Although Zapatero was part of the welcoming party that received the Pope at the airport, he did not attend the closing high mass. He and the vice-president, María Teresa Fernández de la Vega, had a brief 15-minute meeting with the Pope during which they were reported to have discussed African immigration, European integration, family policy and education. Zapatero was booed by onlookers as he went in.
The media was full of praise for the fact that the Pope did not openly castigate Zapatero from the pulpit. His comments, however, were littered with scarcely veiled criticisms. The task of openly attacking the prime minister by name was assigned to the Vatican spokesman, the Spaniard Joaquin Navarro-Valls, who compared Zapatero unfavourably to “dictators” like Fidel Castro of Cuba, Daniel Ortega of Nicaragua and General Jaruzelski of Poland, who had attended masses by the late Pope John Paul II when he had visited their countries. El Pais commented that many citizens were grateful for Zapatero’s gesture “with which he wanted to reaffirm the laicism of the State.”

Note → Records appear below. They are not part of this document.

(* ===== verification/Config.v ===== *)
(** * The configuration file (src/evpaxos/config_reader.c)

The file is read line by line with [fgets] into a buffer of 512 characters;
each line names an acceptor or proposer address or sets an option of
[paxos_config].  Text is [bytes]; a C string is the text up to its first NUL.
[None] stands for NULL where the code may hold it. *)

From Stdlib Require Import Strings.String.
From S2P Require Import Prelude Messages Wire Net.
#[local] Open Scope Z_scope.
Import Peers.

Definition text (s : string) : bytes := list_byte_of_string s.
Definition untext (b : bytes) : string := string_of_list_byte b.

(** ** The C library *)

Definition isspace (b : byte) : bool :=
  ((9 <=? byte_val b) && (byte_val b <=? 13)) || (byte_val b =? 32).

Definition isdigit (b : byte) : bool := (48 <=? byte_val b) && (byte_val b <=? 57).

Definition tolower (b : byte) : Z :=
  if (65 <=? byte_val b) && (byte_val b <=? 90) then byte_val b + 32 else byte_val b.

(** [strcasecmp(s1, s2) == 0] *)
Fixpoint strcaseeq (s1 s2 : bytes) : bool :=
  match s1, s2 with
  | [], [] => true
  | b1 :: s1', b2 :: s2' => (tolower b1 =? tolower b2) && strcaseeq s1' s2'
  | _, _ => false
  end.

(** What a string function sees of an array. *)
Fixpoint c_str (s : bytes) : bytes :=
  match s with
  | [] => []
  | b :: s' => if byte_val b =? 0 then [] else b :: c_str s'
  end.

Fixpoint skip_space (s : bytes) : bytes :=
  match s with
  | [] => []
  | b :: s' => if isspace b then skip_space s' else s
  end.

Fixpoint rtrim (s : bytes) : bytes :=
  match s with
  | [] => []
  | b :: s' => match rtrim s' with [] => if isspace b then [] else [b] | t => b :: t end
  end.

(** [strsep(&line, " ")] on a string: the token, and what is left of it. *)
Fixpoint strsep (s : bytes) : bytes * option bytes :=
  match s with
  | [] => ([], None)
  | b :: s' => if byte_val b =? 32 then ([], Some s') else
               let '(tok, rest) := strsep s' in (b :: tok, rest)
  end.

Fixpoint scan_digits (s : bytes) (n : Z) : Z * bytes :=
  match s with
  | [] => (n, [])
  | b :: s' => if isdigit b then scan_digits s' (10 * n + (byte_val b - 48)) else (n, s)
  end.

Definition LONG_MAX : Z := 2 ^ 63 - 1.

(** [strtol] in base 10 with its end pointer, and [%d] of [sscanf]: nothing is
converted without a digit; out of range the result is the nearest [long]. *)
Definition strtol (s : bytes) : option (Z * bytes) :=
  let s := skip_space s in
  let '(neg, s) := match s with
                   | b :: s' => if byte_val b =? 45 then (true, s')
                                else if byte_val b =? 43 then (false, s') else (false, s)
                   | [] => (false, [])
                   end in
  match s with
  | b :: _ =>
      if isdigit b then
        let '(n, rest) := scan_digits s 0 in
        Some (Z.max (- LONG_MAX - 1) (Z.min LONG_MAX (if (neg : bool) then - n else n)), rest)
      else None
  | [] => None
  end.

(** [%s] of [sscanf]: the characters up to the next space. *)
Fixpoint scan_word (s : bytes) : bytes * bytes :=
  match s with
  | [] => ([], [])
  | b :: s' => if isspace b then ([], s) else let '(w, rest) := scan_word s' in (b :: w, rest)
  end.

(** [fgets] with a buffer of [n + 1] characters: the characters up to a newline. *)
Fixpoint fgets (n : nat) (file : bytes) : bytes * bytes :=
  match n, file with
  | O, _ => ([], file)
  | _, [] => ([], [])
  | S n', b :: file' =>
      if byte_val b =? 10 then ([b], file')
      else let '(l, rest) := fgets n' file' in (b :: l, rest)
  end.

(** ** config_reader.c *)

Inductive option_type : Type := option_boolean | option_integer | option_string | option_verbosity.

(** The field of [paxos_config] an option points to. *)
Inductive field_of : Type :=
  | f_verbosity | f_learner_catch_up | f_proposer_timeout | f_proposer_preexec_window
  | f_bdb_sync | f_bdb_cachesize | f_bdb_env_path | f_bdb_db_filename | f_bdb_trash_files.

Record option_entry : Type := OptionEntry { opt_name : string; opt_value : field_of; opt_type : option_type }.

Definition options : list option_entry :=
  [ OptionEntry "verbosity" f_verbosity option_verbosity;
    OptionEntry "learner-catch-up" f_learner_catch_up option_boolean;
    OptionEntry "proposer-timeout" f_proposer_timeout option_integer;
    OptionEntry "proposer-preexec-window" f_proposer_preexec_window option_integer;
    OptionEntry "bdb-sync" f_bdb_sync option_boolean;
    OptionEntry "bdb-cachesize" f_bdb_cachesize option_integer;
    OptionEntry "bdb-env-path" f_bdb_env_path option_string;
    OptionEntry "bdb-db-filename" f_bdb_db_filename option_string;
    OptionEntry "bdb-trash-files" f_bdb_trash_files option_boolean ].

(** [*(int* )opt->value = z]; a store through a [char**] field does not occur. *)
Definition set_int (f : field_of) (z : Z) (p : paxos_config) : paxos_config :=
  let 'PaxosConfig v li lc pt pw sy ca ep fn tr := p in
  match f with
  | f_verbosity => PaxosConfig z li lc pt pw sy ca ep fn tr
  | f_learner_catch_up => PaxosConfig v li z pt pw sy ca ep fn tr
  | f_proposer_timeout => PaxosConfig v li lc z pw sy ca ep fn tr
  | f_proposer_preexec_window => PaxosConfig v li lc pt z sy ca ep fn tr
  | f_bdb_sync => PaxosConfig v li lc pt pw z ca ep fn tr
  | f_bdb_cachesize => PaxosConfig v li lc pt pw sy z ep fn tr
  | f_bdb_trash_files => PaxosConfig v li lc pt pw sy ca ep fn z
  | f_bdb_env_path | f_bdb_db_filename => p
  end.

Definition set_str (f : field_of) (s : string) (p : paxos_config) : paxos_config :=
  let 'PaxosConfig v li lc pt pw sy ca ep fn tr := p in
  match f with
  | f_bdb_env_path => PaxosConfig v li lc pt pw sy ca s fn tr
  | f_bdb_db_filename => PaxosConfig v li lc pt pw sy ca ep s tr
  | _ => p
  end.

Definition MAX_ADDR : Z := 10.

(** [struct config]; the arrays have [MAX_ADDR] entries. *)
Record config : Type := Config {
  proposers_count : Z;
  acceptors_count : Z;
  proposers : list address;
  acceptors : list address;
}.

Definition no_address : address := Address "" 0.

(** [memset(c, 0, sizeof(struct config))] *)
Definition config_zero : config :=
  Config 0 0 (replicate (Z.to_nat MAX_ADDR) no_address) (replicate (Z.to_nat MAX_ADDR) no_address).

Definition address_init (addr : bytes) (p : Z) : address := Address (untext addr) p.

Definition strtrim (s : option bytes) : res bytes :=
  s ← deref s; Ret (rtrim (skip_space s)).

(** The parsers return what they store; [None] is the result 0. *)
Definition parse_boolean (str : bytes) : option Z :=
  if strcaseeq str (text "yes") then Some 1
  else if strcaseeq str (text "no") then Some 0 else None.

Definition parse_integer (str : bytes) : option Z :=
  match strtol str with None => None | Some (n, _) => Some (to_int n) end.

Definition parse_string (str : bytes) : option string :=
  match str with
  | [] => None
  | b :: _ => if byte_val b =? 10 then None else Some (untext str)
  end.

(** [sscanf(str, "%d %s %d", &id, address, &port)] into [address[128]]: the
address and the port, if all three were converted. *)
Definition scan_address (str : option bytes) : res (option (bytes * Z)) :=
  s ← deref str;
  match strtol s with
  | None => Ret None
  | Some (_, s) =>
      let '(w, s) := scan_word (skip_space s) in
      if (length w =? 0)%nat then Ret None
      else if (128 <=? length w)%nat then Fault OutOfBounds
      else match strtol s with
           | None => Ret None
           | Some (p, _) => Ret (Some (w, to_int p))
           end
  end.

Definition parse_address (str : option bytes) : res (option address) :=
  r ← scan_address str;
  Ret (match r with Some (address, port) => Some (address_init address port) | None => None end).

Definition parse_verbosity (str : bytes) : option Z :=
  if strcaseeq str (text "quiet") then Some PAXOS_LOG_QUIET
  else if strcaseeq str (text "error") then Some PAXOS_LOG_ERROR
  else if strcaseeq str (text "info") then Some PAXOS_LOG_INFO
  else if strcaseeq str (text "debug") then Some PAXOS_LOG_DEBUG
  else None.

Fixpoint lookup_from (opts : list option_entry) (opt : bytes) : option option_entry :=
  match opts with
  | [] => None
  | o :: opts' => if strcaseeq (text (opt_name o)) opt then Some o else lookup_from opts' opt
  end.

Definition lookup_option (opt : bytes) : option option_entry := lookup_from options opt.

Definition parse_option (o : option_entry) (line : bytes) (p : paxos_config) : paxos_config * Z :=
  let int_result r := match r with Some z => (set_int (opt_value o) z p, 1) | None => (p, 0) end in
  match opt_type o with
  | option_boolean => int_result (parse_boolean line)
  | option_integer => int_result (parse_integer line)
  | option_string =>
      match parse_string line with Some s => (set_str (opt_value o) s p, 1) | None => (p, 0) end
  | option_verbosity => int_result (parse_verbosity line)
  end.

(** The state is the global [paxos_config] and the [struct config]. *)
Definition parse_line (line : bytes) (p : paxos_config) (c : config) : res (paxos_config * config * Z) :=
  line ← strtrim (Some line);
  let '(tok, line) := strsep line in
  if strcaseeq tok (text "a") then
    let i := acceptors_count c in
    a ← parse_address line;
    match a with
    | None => Ret (p, Config (proposers_count c) (i + 1) (proposers c) (acceptors c), 0)
    | Some a => l ← arr_set (acceptors c) i a;
                Ret (p, Config (proposers_count c) (i + 1) (proposers c) l, 1)
    end
  else if strcaseeq tok (text "p") then
    let i := proposers_count c in
    a ← parse_address line;
    match a with
    | None => Ret (p, Config (i + 1) (acceptors_count c) (proposers c) (acceptors c), 0)
    | Some a => l ← arr_set (proposers c) i a;
                Ret (p, Config (i + 1) (acceptors_count c) l (acceptors c), 1)
    end
  else
    line ← strtrim line;
    match lookup_option tok with
    | None => Ret (p, c, 0)
    | Some o => let '(p, rv) := parse_option o line p in Ret (p, c, rv)
    end.

(** The loop of [read_config], at most [fuel] lines. *)
Fixpoint read_lines (fuel : nat) (file : bytes) (p : paxos_config) (c : config)
    : res (paxos_config * config) :=
  match fuel with
  | O => Fault StackOverflow
  | S fuel' =>
      match file with
      | [] => Ret (p, c)
      | _ =>
          let '(line, rest) := fgets 511 file in
          let first := byte_val (hd x00 line) in
          if negb (first =? 35) && negb (first =? 10) then
            '(p, c, rv) ← parse_line (c_str line) p c;
            if rv =? 0 then Fault (Exit 1) else read_lines fuel' rest p c
          else read_lines fuel' rest p c
      end
  end.

(** [file] is the contents of the file, [None] when it cannot be opened. *)
Definition read_config (file : option bytes) (p : paxos_config) : res (paxos_config * config) :=
  match file with
  | None => Fault (Exit 1)
  | Some f => read_lines (S (length f)) f p config_zero
  end.

(** ** Connecting to the configured acceptors

The loop of [evproposer_init] and [evlearner_init_conf]; [new_bev i] is the
connection made for the [i]th acceptor. *)
Definition connect_acceptors (c : config) (new_bev : Z → bufferevent) : res peers :=
  for_to (acceptors_count c)
    (λ i ps, a ← arr_get (acceptors c) i; Ret (peers_connect ps a (new_bev i))) peers_new.

(** ** Lines *)

(** A character that is neither a space nor NUL. *)
Definition graph (b : byte) : Prop := isspace b = false ∧ byte_val b ≠ 0.

#[export] Instance graph_dec b : Decision (graph b).
Proof. unfold graph. apply _. Defined.

(** A word, and a phrase of words on one line. *)
Definition word (w : bytes) : Prop := w ≠ [] ∧ Forall graph w.

#[export] Instance word_dec w : Decision (word w).
Proof. unfold word. apply _. Defined.

Record phrase (l : bytes) : Prop := {
  ph_line : Forall (λ b, byte_val b ≠ 0 ∧ byte_val b ≠ 10) l;
  ph_first : ∃ b l', l = b :: l' ∧ isspace b = false;
  ph_last : ∃ b l', l = l' ++ [b] ∧ isspace b = false;
}.

Lemma graph_line b : graph b → byte_val b ≠ 0 ∧ byte_val b ≠ 10.
Proof. intros [Hs Hz]. split; [done|]. intros E. unfold isspace in Hs. by rewrite E in Hs. Qed.

Lemma word_phrase w : word w → phrase w.
Proof.
  intros [Hne HF]. split.
  - eapply Forall_impl; [exact HF|]. apply graph_line.
  - destruct w as [|b w]; [done|]. apply Forall_cons in HF as [[? _] _]. eauto.
  - destruct w as [|b w _] using rev_ind; [done|]. apply Forall_app in HF as [_ HF].
    apply Forall_singleton in HF as [? _]. eauto.
Qed.

Lemma phrase_app l1 l2 sep :
  phrase l1 → phrase l2 → byte_val sep = 32 → phrase (l1 ++ sep :: l2).
Proof.
  intros [F1 (b1 & r1 & -> & H1) _] [F2 _ (b2 & r2 & -> & H2)] Hsep. split.
  - apply Forall_app. split; [done|]. apply Forall_cons. split; [lia|done].
  - eexists b1, _. simpl. done.
  - exists b2, ((b1 :: r1) ++ sep :: r2). split; [|done]. by rewrite <-app_assoc.
Qed.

The Catholic Church has once more decided to directly intervene in the politics of Spain in alliance with the PP. It has called for, and its bishops have taken part in, demonstrations opposing the government’s law on same-sex marriage and the end of teaching of the catechism in schools. It has called on its followers to disobey the laws of the country by extra parliamentary means.
The Catholic Church was a close collaborator of the fascist military uprising against the Republican government in 1936, one of whose limited reforms had been to end the link between church and state—although it continued subsidizing it. During General Franco’s 36 years of dictatorship, the Catholic Church was in charge of ideology, vetting and censoring everything and blessing every act of savagery committed by the regime.
Today, its promotion of cultural issues follows the pattern set by the alliance between fundamentalist Christian groups and the Republican Party in the United States, with the aim of whipping up reactionary sentiment as the basis of a right-wing political movement.